Given the ip address 172.16.12.54 with the subnet mask of 255.255.255.240 , which of the following are valid host addresses on the same subnet ?

A: 172.16.12.64
B: 172.16.12.57
C: 172.16.12.49
D: 172.16.12.48
E: 172.16.12.63
F: 172.16.12.45

Answer 1

OK, do you know how to tell how many hosts are in each block based on the netmask?

Answer 2

For Class C and smaller networks, you are looking at the last octet. That means of the 255.255.255.x thing, you need to look at the x spot.

You start with 256 addresses from 0 to 255 (0 is the first, which is why it is 256 total). That is 255.255.255.0, or just .0 for making it short.

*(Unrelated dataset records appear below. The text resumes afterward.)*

Lemma fold_noop {A} (f : graph → A → graph) rows g : (∀ r, r ∈ rows → f g r = g) → fold_left f rows g = g.
Proof.
  induction rows as [|r rows IH]; intros Hf; simpl; [done|]. rewrite Hf by left. apply IH. intros r' Hr'.
  apply Hf. by right.
Qed.

Lemma effect_nodes p size g n :
  (1 ≤ size)%nat → plan_distinct p → n ∈ node_records p →
  nodes (fold_left run_clause (sync_clauses payload_json p size) g) !! (label n, node_id n) =
    Some (nr_props (node_row_of payload_json n)).
Proof.
  intros Hs Hd Hn. destruct (effect_frame p size g Hs Hd) as (m & _ & (H1 & _) & _).
  destruct (after_nodes_spec p g (distinct_nodes p Hd)) as (_ & H2 & _). rewrite H1; [by apply H2|].
  intros (r & E & Hr)%list_elem_of_fmap. simpl in E. destruct (assertion_rows_distinct p Hd) as (_ & _ & H3 & _).
  destruct (H3 r Hr) as [Hno _]. apply Hno. rewrite <- E. by apply (list_elem_of_fmap_2 node_id).
Qed.
(** The snapshot made of a reading of a publishable graph. *)
Lemma snapshot_of_reading g ns rs cycle_id generation now m :
  publishable g → ref_ok cycle_id → ns ≡ₚ map_to_list (nodes g) → rs ≡ₚ map_to_list (rels g) →
  read_live_graph_metric_payload (metrics_rows g ns rs) = Ok m →
  lm_nodes m = map node_dict_of ns ∧ lm_relationships m = map rel_dict_of rs ∧
  ∃ id, graph_snapshot_from_metrics cycle_id generation m now =
    Ok (mkGraphSnapshot id cycle_id contract_version now (lm_node_count m) (lm_edge_count m)
      (map snapshot_node_of ns) (map snapshot_edge_of rs)).
Proof.
  intros Hg Hc Hns Hrs Hm. pose proof (node_facts g ns Hg Hns) as Hnf. pose proof (rel_facts g rs Hg Hrs) as Hrf.
  destruct (read_rows g ns rs (pub_plain g Hg) Hns Hrs) as (m' & Hm' & Hr & _ & _ & En & Er & _).
  rewrite Hm in Hm'. injection Hm' as <-. rewrite map_map in En, Er.
  rewrite (map_PDict_map _ node_dict_of) in En by (intros; by apply Hnf).
  rewrite (map_PDict_map _ rel_dict_of) in Er by (intros; by apply Hrf).
  assert (∀ l l' : list pdict, map PDict l = map PDict l' → l = l') as Hinj.
  { induction l as [|x l IH]; intros [|y l']; try done. intros [= -> ?]. f_equal. by apply IH. }
  apply Hinj in En, Er. split; [done|]. split; [done|]. unfold graph_snapshot_from_metrics. rewrite En, Er.
  rewrite (rmap_map _ _ snapshot_node_of) by (intros; by apply Hnf).
  rewrite (rmap_map _ _ snapshot_edge_of) by (intros; by apply Hrf). cbn [rbind]. rewrite (nonempty_ok _ Hc). cbn [rbind].
  match goal with |- context [nonempty (String.append ?a ?b)] =>
    destruct (nonempty_prefix "g" (String.append "raph-snapshot-" b) eq_refl) as [id Hid] end.
  exists id. etransitivity; [apply (f_equal (λ r, rbind r _) Hid)|]. cbn [rbind].
  rewrite (reading_nodes g m Hr), (reading_edges g m Hr). apply counts_match.
  - rewrite length_map, (Permutation_length Hns). apply length_map_to_list.
  - rewrite length_map, (Permutation_length Hrs). apply length_map_to_list.
  - intros e (r & -> & Hin)%list_elem_of_fmap. destruct (Hrf r Hin) as (_ & _ & _ & _ & _ & s & t & Hs & Ht & -> & ->).
    rewrite map_map. assert (∀ k, is_Some (nodes g !! k) → k.2 ∈ map (λ n, gn_id (snapshot_node_of n)) ns) as Hk.
    { intros k [p Hp]. apply (list_elem_of_fmap_2 (λ n, gn_id (snapshot_node_of n)) ns (k, p)).
      rewrite Hns. by apply elem_of_map_to_list. }
    split; by apply Hk.
Qed.

(** The checksum of the payloads of such a snapshot is that of the reading. *)
Lemma snapshot_checksum g ns rs m : publishable g →
  ns ≡ₚ map_to_list (nodes g) → rs ≡ₚ map_to_list (rels g) →
  read_live_graph_metric_payload (metrics_rows g ns rs) = Ok m →
  lm_nodes m = map node_dict_of ns → lm_relationships m = map rel_dict_of rs →
  checksum_payload (structural_payload (lm_node_count m) (lm_edge_count m)
    (map node_payload (map snapshot_node_of ns)) (map rel_payload_of rs)) = lm_checksum m.
Proof.
  intros Hg Hns Hrs Hm En Er. destruct (read_rows g ns rs (pub_plain g Hg) Hns Hrs) as (m' & Hm' & Hr & Hn & Hnr & _ & _ & Hc).
  rewrite Hm in Hm'. injection Hm' as <-. rewrite Hc, <- (reading_nodes g m Hr), <- (reading_edges g m Hr).
  assert (∀ ds, Forall normal ds → map jsonable (map PDict ds) = map PDict ds) as Hid.
  { induction 1 as [|d ds Hd _ IH]; cbn [map]; [done|]. unfold normal in Hd. by rewrite IH, Hd. }
  f_equal. unfold structural_payload, sorted_payload_list. rewrite (Hid _ Hn), (Hid _ Hnr).
  assert (map jsonable (map PDict (map node_payload (map snapshot_node_of ns))) = map PDict (lm_nodes m)) as ->.
  { rewrite En, !map_map. apply map_ext_in. intros n Hin%list_elem_of_In. by apply (node_facts g ns Hg Hns n). }
  assert (map jsonable (map PDict (map rel_payload_of rs)) = map PDict (lm_relationships m)) as ->; [|done].
  rewrite Er, !map_map. apply map_ext_in. intros r Hin%list_elem_of_In. by apply (rel_facts g rs Hg Hrs r).
Qed.

(** C26: a reading of the live graph is what the graph holds, whatever order
    the database returns its rows in: it succeeds, with the number of nodes, of
    relationships and of nodes per label, and any two readings of a graph have
    the same label counts and checksum. *)
Theorem metrics_are_canonical g ns rs : graph_plain g →
  ns ≡ₚ map_to_list (nodes g) → rs ≡ₚ map_to_list (rels g) →
  ∃ m m0, read_live_graph_metric_payload (metrics_rows g ns rs) = Ok m ∧ live_metrics g = Ok m0 ∧
    reading g m ∧ lm_label_counts m = lm_label_counts m0 ∧ lm_checksum m = lm_checksum m0.
Proof.
  intros Hg Hns Hrs.
  destruct (readings_agree g ns rs _ _ Hg Hns Hrs (reflexivity _) (reflexivity _)) as (m & m0 & ? & ? & ? & _ & ? & ?).
  by exists m, m0.
Qed.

The next step is based off of taking half that. So, we have half of 256. That is 128. 0+128 is the new netmask and our blocks are now 128 addresses. So from 0 to 127 and 128 to 255.

Again, you take half that. Half of 128 is 64. 128+64 is 192, so the new netmask is .192. The blocks are now 64, so 0 to 63, 64 to 127, 128 to 191, and 192 to 255.

See the progression? The netmask is half the change in addresses added to the last netmask. So we do this again, and we have 32. 192+32 is what? 32 addresses make the blocks into what?

The best thing you can do is make a quick chart. Work on writing it out quickly so that if you need to do a test, you just work out the chart at the start and use it through the whole test. You may not even need to fill in all the start and stop blocks. Just get some size where it is easy to find the rest, and from the top and bottom of each of those blocks you can find the others very rapidly. At blocks of 16 or 32, this begins to happen. No matter what method you use, it should work out.

Answer 3

By progrssibly cutting each box in half you can make a chart. Upper left becomes the network address, the lower right the broadcast, and ebverything between those is a usable hoast address.